TASK DIRECTIONS: Return only those lines of the records below in which "rewrite" appears.

Entries taken from a collection
^^^^^^^^^^^^^^^^

(** [c] is the splice [sp] by characters. *)
Definition means (content : str) (sp : Splice) (c : Change) : Prop :=
  sp_start sp = off content (c_start c) ∧ sp_end sp = off content (c_end c) ∧
  c_start c ≤ c_end c ≤ length content ∧ sp_text sp = c_text c.

Lemma apply_rev_app out l r : apply_rev out (l ++ r) = apply_rev out l ≫= λ out', apply_rev out' r.
Proof.
  revert out. induction l as [|[i sp] l IH]; intros out; [done|]. cbn [app apply_rev].
  destruct (or_panic _) as [out'|]; [apply IH|done].
Qed.

Lemma take_split {A} (l : list A) a b : a ≤ b → take b l = take a l ++ take (b - a) (drop a l).
Proof.
  intros Hab. rewrite <- (take_drop a (take b l)) at 1. rewrite take_take, skipn_firstn_comm.
  by replace (a `min` b) with a by lia.
Qed.

(** Back to front the offsets of the original text stay valid, so the loop
    computes the simultaneous replacement. *)
Lemma apply_rev_subst content lo order cs :
  lo ≤ length content → Forall2 (λ o c, means content o.2 c) order cs → disjoint_from lo cs →
  apply_rev content (reverse order) = Ok (take lo content ++ subst content lo cs).
Proof.
  intros Hlo HF. revert lo Hlo. induction HF as [|[i sp] c order cs (Hs & He & Hle & Ht) HF IH]; intros lo Hlo Hd.
  { cbn. by rewrite take_drop. }
  destruct Hd as (H1 & H2 & Hd). rewrite reverse_cons, apply_rev_app, (IH (c_end c)) by (done || lia).
  cbn [mbind result_bind apply_rev snd] in *. rewrite Hs, He, Ht. unfold replace_range.
  rewrite (proj2 (Nat.ltb_ge _ _)) by (apply off_le; lia).
  set (out := take (c_end c) content ++ subst content (c_end c) cs).
  assert (∀ k, k ≤ c_end c → off content k = off out k ∧ take k out = take k content) as Hk.
  { intros k Hk. assert (take k out = take k content) as E.
    { unfold out. rewrite take_app_le by (rewrite length_take; lia). rewrite take_take. f_equal. lia. }
    unfold off. by rewrite E. }
  assert (c_end c ≤ length out) by (unfold out; rewrite length_app, length_take; lia).
  destruct (Hk (c_start c)) as [-> E1]; [lia|]. destruct (Hk (c_end c)) as [-> _]; [lia|].
  rewrite slice_to_off, slice_from_off by lia. cbn [mbind option_bind or_panic ok_or result_bind]. rewrite E1.
  assert (drop (c_end c) out = subst content (c_end c) cs) as ->.
  { unfold out. replace (c_end c) with (length (take (c_end c) content)) at 1 by (rewrite length_take; lia).
    by rewrite drop_app_length. }
  cbn [apply_rev]. f_equal. rewrite (take_split content lo (c_start c)) by lia. by rewrite <- app_assoc.
Qed.
(* ===== verification/RelayServer.v ===== *)
(** * The relay server

    Models the core of peckboard-relay/src/server.rs: the tables of sessions,
    rendezvous ids, credentials and relay pair slots, the outbound queues, and
    the handlers that work on them.  [Shared] is the state behind the locks; a
    definition is one critical section or a handler composed of them.  A
    session's [SessionMeta] and [Outbox], shared by reference in the code, live
    in tables indexed by the connection id.  Instants are nanoseconds and given
    as arguments, as are random bytes and signature verification. *)

From S2P Require Import Prelude RelayProto RelayStun RelayLimits.
From Stdlib Require Import Strings.Byte.

Module Server.
Import Proto Limits.

#[export] Instance socket_addr_eq_dec : EqDecision SocketAddr.
Proof. solve_decision. Defined.

Definition MILLI : Z := 1000000.
Definition DEFAULT_MAX_CONNECTIONS : Z := 8192.
Definition DEFAULT_MAX_CONNECTIONS_PER_IP : Z := 256.
Definition DEFAULT_MAX_CONNECTIONS_PER_V6_64 : Z := 32.
Definition QUEUE_ITEM_OVERHEAD : Z := 64.
Definition SIGNAL_QUEUE_LEN : Z := 64.
Definition EVICTION_SLACK_DIVISOR : Z := 8.
Definition EVICTION_SLACK_MIN : Z := 16.
Definition RELAY_RETRY_INTERVAL : Z := 1 * SECOND.
Definition IDLE_QUEUE_SLACK : nat := 1024.
Definition NONCE_LEN : Z := 24.
Definition TAG_LEN : Z := 16.
Definition SEALED_OVERHEAD : Z := NONCE_LEN + TAG_LEN.

Record RelayConfig := mkConfig {
  max_connections : Z;
  max_connections_per_ip : Z;
  max_connections_per_v6_64 : Z;
  conn_rate_per_ip : f64;
  conn_burst_per_ip : f64;
  conn_rate_global : f64;
  conn_burst_global : f64;
  stun_rate_per_ip : f64;
  stun_burst_per_ip : f64;
  stun_rate_per_cred : f64;
  stun_burst_per_cred : f64;
  stun_rate_global : f64;
  stun_burst_global : f64;
  msg_rate : f64;
  msg_burst : f64;
  max_ids : Z;
  id_ttl : Z;
  id_ttl_unpaired : Z;
  new_id_rate_per_ip : f64;
  new_id_burst_per_ip : f64;
  new_id_rate_global : f64;
  new_id_burst_global : f64;
  idle_timeout : Z;
  unpaired_max_lifetime : Z;
  unpaired_lifetime_jitter : Z;
  stun_credential_ttl : Z;
  punch_lead : Z;
  max_punch_rounds : Z;
  punch_min_interval : Z;
  relay_enabled : bool;
  relay_rate_per_id : f64;
  relay_burst_per_id : f64;
  relay_rate_per_ip : f64;
  relay_burst_per_ip : f64;
  relay_rate_global : f64;
  relay_burst_global : f64;
  relay_max_pairs : Z;
  relay_max_pairs_per_ip : Z;
  relay_max_pairs_per_v6_64 : Z;
  relay_idle_timeout : Z;
  relay_queue : Z;
  queue_signal_bytes : Z;
  queue_data_bytes : Z;
  queue_global_bytes : Z;
  registration_gate : bool;
}.

Definition RelayConfig_default : RelayConfig :=
  mkConfig DEFAULT_MAX_CONNECTIONS DEFAULT_MAX_CONNECTIONS_PER_IP DEFAULT_MAX_CONNECTIONS_PER_V6_64 (f64_of 2)
    (f64_of 64) (f64_of 200) (f64_of 1000) (f64_of 5) (f64_of 40) (f64_of 10) (f64_of 40) (f64_of 2000) (f64_of 5000)
    (f64_of 10) (f64_of 40) 100000 (24 * 3600 * SECOND) (10 * 60 * SECOND) (fdiv (f64_of 256) (f64_of 3600)) (f64_of
    256) (f64_of 100) (f64_of 2000) (90 * SECOND) (30 * 60 * SECOND) (10 * 60 * SECOND) (600 * SECOND) (500 * MILLI)
    8 (1 * SECOND) true (f64_of (512 * 1024)) (f64_of (2 * 1024 * 1024)) (f64_of (1024 * 1024)) (f64_of (4 * 1024 *
    1024)) (f64_of (50 * 1024 * 1024)) (f64_of (100 * 1024 * 1024)) 1000 32 8 (60 * SECOND) 128 (32 * 1024) (96 *
    1024) (256 * 1024 * 1024) false.

(** ** Sessions, queues, ids *)

Definition CLASS_UNAUTH : Z := 0.
Definition CLASS_ALONE : Z := 1.
Definition CLASS_PAIRED : Z := 2.

Record SessionMeta := mkMeta {
  m_ip : IpAddr;
  m_started : Z;
  m_alone_since_ms : Z;
  m_lifetime : Z;
  m_class : Z;
  m_kicked : bool;
}.
Definition set_m_alone_since_ms (f : Z → Z) (s : SessionMeta) : SessionMeta :=
  mkMeta (m_ip s) (m_started s) (f (m_alone_since_ms s)) (m_lifetime s) (m_class s) (m_kicked s).
Definition set_m_class (f : Z → Z) (s : SessionMeta) : SessionMeta :=
  mkMeta (m_ip s) (m_started s) (m_alone_since_ms s) (m_lifetime s) (f (m_class s)) (m_kicked s).
Definition set_m_kicked (f : bool → bool) (s : SessionMeta) : SessionMeta :=
  mkMeta (m_ip s) (m_started s) (m_alone_since_ms s) (m_lifetime s) (m_class s) (f (m_kicked s)).

(** Both sides of a session's queues: [Outbox], [WriterRx] and the session's
    part of [QueueBudget].  [o_open] is false once the writer is gone. *)
Record Outbox := mkOutbox {
  o_signal : list bytes;
  o_data : option (list bytes);
  o_signal_bytes : Z;
  o_data_bytes : Z;
  o_in_flight : option (bool * Z);
  o_open : bool;
}.

Record Slot := mkSlot {
  sl_conn : nat;
  sl_ip : IpAddr;
  sl_public : option SocketAddr;
  sl_candidates : bytes;
  sl_identity : option bytes;
}.
Definition set_sl_public (f : option SocketAddr → option SocketAddr) (s : Slot) : Slot :=
  mkSlot (sl_conn s) (sl_ip s) (f (sl_public s)) (sl_candidates s) (sl_identity s).
Definition set_sl_candidates (f : bytes → bytes) (s : Slot) : Slot :=
  mkSlot (sl_conn s) (sl_ip s) (sl_public s) (f (sl_candidates s)) (sl_identity s).

Record RelayHold := mkHold {
  h_started : Z;
  h_last : Z;
  h_ips : IpAddr * IpAddr;
}.
Definition set_h_last (f : Z → Z) (s : RelayHold) : RelayHold :=
  mkHold (h_started s) (f (h_last s)) (h_ips s).

Record IdEntry := mkEntry {
  e_public_key : bytes;
  e_box : option Slot;
  e_device : option Slot;
  e_idle_gen : Z;
  e_ever_paired : bool;
  e_punch_rounds : Z;
  e_last_punch : option Z;
  e_relay_bucket : Bucket;
  e_relay : option RelayHold;
  e_relay_denied : option Z;
}.
Definition set_e_box (f : option Slot → option Slot) (s : IdEntry) : IdEntry :=
  mkEntry (e_public_key s) (f (e_box s)) (e_device s) (e_idle_gen s) (e_ever_paired s) (e_punch_rounds s)
    (e_last_punch s) (e_relay_bucket s) (e_relay s) (e_relay_denied s).
Definition set_e_device (f : option Slot → option Slot) (s : IdEntry) : IdEntry :=
  mkEntry (e_public_key s) (e_box s) (f (e_device s)) (e_idle_gen s) (e_ever_paired s) (e_punch_rounds s)
    (e_last_punch s) (e_relay_bucket s) (e_relay s) (e_relay_denied s).
Definition set_e_idle_gen (f : Z → Z) (s : IdEntry) : IdEntry :=
  mkEntry (e_public_key s) (e_box s) (e_device s) (f (e_idle_gen s)) (e_ever_paired s) (e_punch_rounds s)
    (e_last_punch s) (e_relay_bucket s) (e_relay s) (e_relay_denied s).
Definition set_e_ever_paired (f : bool → bool) (s : IdEntry) : IdEntry :=
  mkEntry (e_public_key s) (e_box s) (e_device s) (e_idle_gen s) (f (e_ever_paired s)) (e_punch_rounds s)
    (e_last_punch s) (e_relay_bucket s) (e_relay s) (e_relay_denied s).
Definition set_e_punch_rounds (f : Z → Z) (s : IdEntry) : IdEntry :=
  mkEntry (e_public_key s) (e_box s) (e_device s) (e_idle_gen s) (e_ever_paired s) (f (e_punch_rounds s))
    (e_last_punch s) (e_relay_bucket s) (e_relay s) (e_relay_denied s).
Definition set_e_last_punch (f : option Z → option Z) (s : IdEntry) : IdEntry :=
  mkEntry (e_public_key s) (e_box s) (e_device s) (e_idle_gen s) (e_ever_paired s) (e_punch_rounds s) (f
    (e_last_punch s)) (e_relay_bucket s) (e_relay s) (e_relay_denied s).
Definition set_e_relay_bucket (f : Bucket → Bucket) (s : IdEntry) : IdEntry :=
  mkEntry (e_public_key s) (e_box s) (e_device s) (e_idle_gen s) (e_ever_paired s) (e_punch_rounds s) (e_last_punch
    s) (f (e_relay_bucket s)) (e_relay s) (e_relay_denied s).
Definition set_e_relay (f : option RelayHold → option RelayHold) (s : IdEntry) : IdEntry :=
  mkEntry (e_public_key s) (e_box s) (e_device s) (e_idle_gen s) (e_ever_paired s) (e_punch_rounds s) (e_last_punch
    s) (e_relay_bucket s) (f (e_relay s)) (e_relay_denied s).
Definition set_e_relay_denied (f : option Z → option Z) (s : IdEntry) : IdEntry :=
  mkEntry (e_public_key s) (e_box s) (e_device s) (e_idle_gen s) (e_ever_paired s) (e_punch_rounds s) (e_last_punch
    s) (e_relay_bucket s) (e_relay s) (f (e_relay_denied s)).

Definition slot (e : IdEntry) (r : Role) : option Slot :=
  match r with Box => e_box e | Device => e_device e end.
Definition set_slot (r : Role) (f : option Slot → option Slot) (e : IdEntry) : IdEntry :=
  match r with Box => set_e_box f e | Device => set_e_device f e end.

Record IdleRec := mkIdle { i_since : Z; i_rid : bytes; i_generation : Z }.

Record Binding := mkBinding { b_rid : bytes; b_role : Role; b_conn : nat }.

Record Cred := mkCred { c_password : string; c_expires : Z; c_bind : option Binding; c_bucket : Bucket }.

^^^^^^^^^^^^^^^^

REPLY:
  intros Hab. rewrite <- (take_drop a (take b l)) at 1. rewrite take_take, skipn_firstn_comm.
  { cbn. by rewrite take_drop. }
  destruct Hd as (H1 & H2 & Hd). rewrite reverse_cons, apply_rev_app, (IH (c_end c)) by (done || lia).
  cbn [mbind result_bind apply_rev snd] in *. rewrite Hs, He, Ht. unfold replace_range.
  rewrite (proj2 (Nat.ltb_ge _ _)) by (apply off_le; lia).
    { unfold out. rewrite take_app_le by (rewrite length_take; lia). rewrite take_take. f_equal. lia. }
    unfold off. by rewrite E. }
  assert (c_end c ≤ length out) by (unfold out; rewrite length_app, length_take; lia).
  rewrite slice_to_off, slice_from_off by lia. cbn [mbind option_bind or_panic ok_or result_bind]. rewrite E1.
  { unfold out. replace (c_end c) with (length (take (c_end c) content)) at 1 by (rewrite length_take; lia).
    by rewrite drop_app_length. }
  cbn [apply_rev]. f_equal. rewrite (take_split content lo (c_start c)) by lia. by rewrite <- app_assoc.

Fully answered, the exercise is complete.